* **DATA FOR THIS EXERCISE**:

# # # # #

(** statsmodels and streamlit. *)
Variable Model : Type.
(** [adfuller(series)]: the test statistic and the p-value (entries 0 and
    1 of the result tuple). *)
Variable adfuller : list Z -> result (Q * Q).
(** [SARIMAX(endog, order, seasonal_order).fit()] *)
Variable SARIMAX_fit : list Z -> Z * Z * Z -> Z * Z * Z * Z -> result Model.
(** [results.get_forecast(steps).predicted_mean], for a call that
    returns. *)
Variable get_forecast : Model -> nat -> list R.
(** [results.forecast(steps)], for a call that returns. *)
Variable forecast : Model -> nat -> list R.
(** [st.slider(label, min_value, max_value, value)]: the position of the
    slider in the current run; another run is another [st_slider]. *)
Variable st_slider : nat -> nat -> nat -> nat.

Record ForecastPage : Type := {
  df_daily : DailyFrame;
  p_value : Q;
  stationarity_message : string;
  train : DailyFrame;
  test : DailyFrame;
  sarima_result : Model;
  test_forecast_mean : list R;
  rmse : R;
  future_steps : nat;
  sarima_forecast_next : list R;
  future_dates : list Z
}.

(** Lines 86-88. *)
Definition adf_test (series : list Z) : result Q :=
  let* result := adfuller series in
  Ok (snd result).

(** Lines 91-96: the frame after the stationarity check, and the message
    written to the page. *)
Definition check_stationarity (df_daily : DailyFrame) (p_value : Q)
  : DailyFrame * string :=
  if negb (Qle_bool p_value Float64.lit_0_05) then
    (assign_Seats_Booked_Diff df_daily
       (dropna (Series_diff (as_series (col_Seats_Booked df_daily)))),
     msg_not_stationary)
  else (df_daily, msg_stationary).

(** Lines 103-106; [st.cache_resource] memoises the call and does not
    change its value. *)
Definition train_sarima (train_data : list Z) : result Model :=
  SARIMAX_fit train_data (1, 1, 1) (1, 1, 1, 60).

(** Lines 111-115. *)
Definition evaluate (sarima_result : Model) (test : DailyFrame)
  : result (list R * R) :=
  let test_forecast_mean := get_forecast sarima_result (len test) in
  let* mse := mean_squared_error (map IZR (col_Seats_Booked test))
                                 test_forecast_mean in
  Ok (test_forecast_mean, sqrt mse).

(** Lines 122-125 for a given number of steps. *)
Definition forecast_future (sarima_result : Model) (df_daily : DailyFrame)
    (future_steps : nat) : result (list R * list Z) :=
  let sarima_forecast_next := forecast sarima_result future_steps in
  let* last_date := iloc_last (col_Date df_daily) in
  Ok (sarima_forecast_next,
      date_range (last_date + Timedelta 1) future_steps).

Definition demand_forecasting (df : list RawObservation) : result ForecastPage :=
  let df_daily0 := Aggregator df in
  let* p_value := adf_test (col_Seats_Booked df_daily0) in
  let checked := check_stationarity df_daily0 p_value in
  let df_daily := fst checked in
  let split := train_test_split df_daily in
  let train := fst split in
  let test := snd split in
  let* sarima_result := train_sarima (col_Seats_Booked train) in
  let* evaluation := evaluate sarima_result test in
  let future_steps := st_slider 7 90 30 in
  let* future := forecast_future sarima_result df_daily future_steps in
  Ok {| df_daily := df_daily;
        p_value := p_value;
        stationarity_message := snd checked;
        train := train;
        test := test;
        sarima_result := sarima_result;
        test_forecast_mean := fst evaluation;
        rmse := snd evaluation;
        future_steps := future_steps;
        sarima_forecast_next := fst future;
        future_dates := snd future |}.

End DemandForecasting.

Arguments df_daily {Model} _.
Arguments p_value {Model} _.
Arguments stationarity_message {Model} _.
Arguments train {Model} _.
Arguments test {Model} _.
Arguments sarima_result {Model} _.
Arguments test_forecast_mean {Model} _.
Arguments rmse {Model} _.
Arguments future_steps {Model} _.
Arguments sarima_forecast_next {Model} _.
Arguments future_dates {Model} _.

# # # # #

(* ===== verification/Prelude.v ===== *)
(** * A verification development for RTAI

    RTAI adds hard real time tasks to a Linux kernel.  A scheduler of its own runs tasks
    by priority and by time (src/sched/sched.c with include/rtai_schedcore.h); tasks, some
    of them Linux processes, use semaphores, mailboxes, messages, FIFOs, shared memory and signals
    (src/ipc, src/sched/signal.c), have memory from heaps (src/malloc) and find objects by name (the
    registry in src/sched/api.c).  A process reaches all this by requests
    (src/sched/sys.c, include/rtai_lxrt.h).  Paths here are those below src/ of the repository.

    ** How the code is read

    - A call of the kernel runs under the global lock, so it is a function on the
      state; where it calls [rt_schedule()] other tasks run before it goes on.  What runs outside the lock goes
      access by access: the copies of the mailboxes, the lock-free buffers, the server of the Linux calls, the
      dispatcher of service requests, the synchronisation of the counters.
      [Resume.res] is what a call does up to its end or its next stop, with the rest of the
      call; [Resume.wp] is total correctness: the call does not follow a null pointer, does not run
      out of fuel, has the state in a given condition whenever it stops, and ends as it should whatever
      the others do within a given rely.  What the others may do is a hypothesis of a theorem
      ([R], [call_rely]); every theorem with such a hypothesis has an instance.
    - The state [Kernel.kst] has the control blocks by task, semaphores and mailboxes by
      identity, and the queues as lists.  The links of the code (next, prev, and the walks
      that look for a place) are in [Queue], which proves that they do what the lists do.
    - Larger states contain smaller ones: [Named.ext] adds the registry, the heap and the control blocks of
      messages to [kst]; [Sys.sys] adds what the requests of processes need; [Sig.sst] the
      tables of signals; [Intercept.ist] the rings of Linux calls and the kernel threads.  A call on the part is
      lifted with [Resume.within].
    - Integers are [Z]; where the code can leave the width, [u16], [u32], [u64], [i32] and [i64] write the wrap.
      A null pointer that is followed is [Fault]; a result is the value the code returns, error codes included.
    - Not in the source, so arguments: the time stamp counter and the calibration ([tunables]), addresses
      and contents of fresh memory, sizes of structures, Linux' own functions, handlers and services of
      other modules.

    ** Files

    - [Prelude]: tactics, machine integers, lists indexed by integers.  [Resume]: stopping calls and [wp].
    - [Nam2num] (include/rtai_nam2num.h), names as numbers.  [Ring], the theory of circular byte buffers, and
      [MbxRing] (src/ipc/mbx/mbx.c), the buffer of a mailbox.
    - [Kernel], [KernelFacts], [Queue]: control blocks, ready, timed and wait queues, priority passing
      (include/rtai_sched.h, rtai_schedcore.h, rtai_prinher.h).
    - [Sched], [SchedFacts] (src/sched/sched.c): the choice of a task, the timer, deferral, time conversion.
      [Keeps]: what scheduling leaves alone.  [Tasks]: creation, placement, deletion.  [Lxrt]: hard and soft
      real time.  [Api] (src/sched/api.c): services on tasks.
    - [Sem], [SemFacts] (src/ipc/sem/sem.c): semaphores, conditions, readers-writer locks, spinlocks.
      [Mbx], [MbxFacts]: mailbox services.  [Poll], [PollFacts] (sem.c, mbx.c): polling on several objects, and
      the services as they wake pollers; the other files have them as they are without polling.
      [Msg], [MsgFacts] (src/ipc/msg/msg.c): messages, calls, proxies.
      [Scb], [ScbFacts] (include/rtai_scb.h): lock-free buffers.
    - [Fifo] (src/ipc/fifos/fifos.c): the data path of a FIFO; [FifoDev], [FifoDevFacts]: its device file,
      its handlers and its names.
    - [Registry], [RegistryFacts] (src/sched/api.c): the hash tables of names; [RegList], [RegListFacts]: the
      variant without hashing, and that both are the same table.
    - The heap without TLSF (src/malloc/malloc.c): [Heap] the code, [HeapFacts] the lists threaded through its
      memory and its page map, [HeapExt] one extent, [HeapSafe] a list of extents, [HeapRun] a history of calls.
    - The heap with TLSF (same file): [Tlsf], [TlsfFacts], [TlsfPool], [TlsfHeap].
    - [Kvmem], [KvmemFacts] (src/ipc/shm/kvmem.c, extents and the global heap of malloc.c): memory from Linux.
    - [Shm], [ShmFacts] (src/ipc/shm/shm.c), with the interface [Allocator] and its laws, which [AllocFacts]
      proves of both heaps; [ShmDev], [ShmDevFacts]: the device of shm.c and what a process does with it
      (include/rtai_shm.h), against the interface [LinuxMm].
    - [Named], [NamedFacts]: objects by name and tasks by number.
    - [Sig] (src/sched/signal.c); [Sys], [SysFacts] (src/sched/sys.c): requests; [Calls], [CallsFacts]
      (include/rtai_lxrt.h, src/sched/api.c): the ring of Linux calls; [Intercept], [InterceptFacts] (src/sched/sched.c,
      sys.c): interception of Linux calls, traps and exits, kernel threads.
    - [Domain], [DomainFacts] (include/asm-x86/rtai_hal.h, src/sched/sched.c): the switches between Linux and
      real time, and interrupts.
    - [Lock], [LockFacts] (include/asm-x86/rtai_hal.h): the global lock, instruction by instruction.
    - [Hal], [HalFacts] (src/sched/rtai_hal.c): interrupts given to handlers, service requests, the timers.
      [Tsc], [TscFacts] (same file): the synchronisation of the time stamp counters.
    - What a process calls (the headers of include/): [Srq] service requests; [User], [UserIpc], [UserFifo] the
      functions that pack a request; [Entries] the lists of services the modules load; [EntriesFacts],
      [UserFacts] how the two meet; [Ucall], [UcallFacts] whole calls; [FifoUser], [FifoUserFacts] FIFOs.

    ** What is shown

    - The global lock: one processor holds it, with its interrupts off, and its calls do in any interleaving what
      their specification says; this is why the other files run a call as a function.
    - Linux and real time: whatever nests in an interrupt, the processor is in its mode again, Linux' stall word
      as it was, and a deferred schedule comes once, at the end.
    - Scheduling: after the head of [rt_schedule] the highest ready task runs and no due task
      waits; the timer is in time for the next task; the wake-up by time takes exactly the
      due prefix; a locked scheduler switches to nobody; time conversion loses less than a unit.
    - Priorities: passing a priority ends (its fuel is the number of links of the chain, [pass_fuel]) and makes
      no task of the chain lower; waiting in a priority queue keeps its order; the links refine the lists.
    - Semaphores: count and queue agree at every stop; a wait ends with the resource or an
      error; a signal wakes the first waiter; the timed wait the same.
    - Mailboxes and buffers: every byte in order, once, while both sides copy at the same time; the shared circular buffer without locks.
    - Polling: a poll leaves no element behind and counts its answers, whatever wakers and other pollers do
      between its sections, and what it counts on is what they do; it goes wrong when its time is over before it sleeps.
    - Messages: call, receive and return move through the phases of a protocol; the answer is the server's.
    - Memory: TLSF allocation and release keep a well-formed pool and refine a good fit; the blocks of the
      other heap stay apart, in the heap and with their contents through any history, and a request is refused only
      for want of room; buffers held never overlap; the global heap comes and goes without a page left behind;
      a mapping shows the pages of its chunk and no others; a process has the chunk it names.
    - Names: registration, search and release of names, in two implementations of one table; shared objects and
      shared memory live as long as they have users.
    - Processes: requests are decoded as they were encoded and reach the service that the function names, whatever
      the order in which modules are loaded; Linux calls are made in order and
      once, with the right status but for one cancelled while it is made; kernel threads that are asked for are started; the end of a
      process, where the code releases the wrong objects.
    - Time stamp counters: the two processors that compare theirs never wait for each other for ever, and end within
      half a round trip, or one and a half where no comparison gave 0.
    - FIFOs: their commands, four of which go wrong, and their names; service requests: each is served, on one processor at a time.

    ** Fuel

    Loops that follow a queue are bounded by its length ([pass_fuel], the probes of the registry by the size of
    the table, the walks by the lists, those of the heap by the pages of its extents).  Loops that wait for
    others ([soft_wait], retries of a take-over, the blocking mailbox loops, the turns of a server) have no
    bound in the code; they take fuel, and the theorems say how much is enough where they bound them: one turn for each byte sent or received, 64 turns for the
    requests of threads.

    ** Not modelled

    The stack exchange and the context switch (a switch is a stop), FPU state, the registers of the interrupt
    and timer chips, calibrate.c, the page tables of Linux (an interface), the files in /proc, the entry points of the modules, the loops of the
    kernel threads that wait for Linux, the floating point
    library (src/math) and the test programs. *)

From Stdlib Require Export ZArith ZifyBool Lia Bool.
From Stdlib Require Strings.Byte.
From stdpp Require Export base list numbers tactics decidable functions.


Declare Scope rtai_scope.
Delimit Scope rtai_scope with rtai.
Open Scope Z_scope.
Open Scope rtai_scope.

# # # # #

Locate and copy each line in the data above that includes the word "shared".

    of them Linux processes, use semaphores, mailboxes, messages, FIFOs, shared memory and signals
    - Mailboxes and buffers: every byte in order, once, while both sides copy at the same time; the shared circular buffer without locks.
    - Names: registration, search and release of names, in two implementations of one table; shared objects and
      shared memory live as long as they have users.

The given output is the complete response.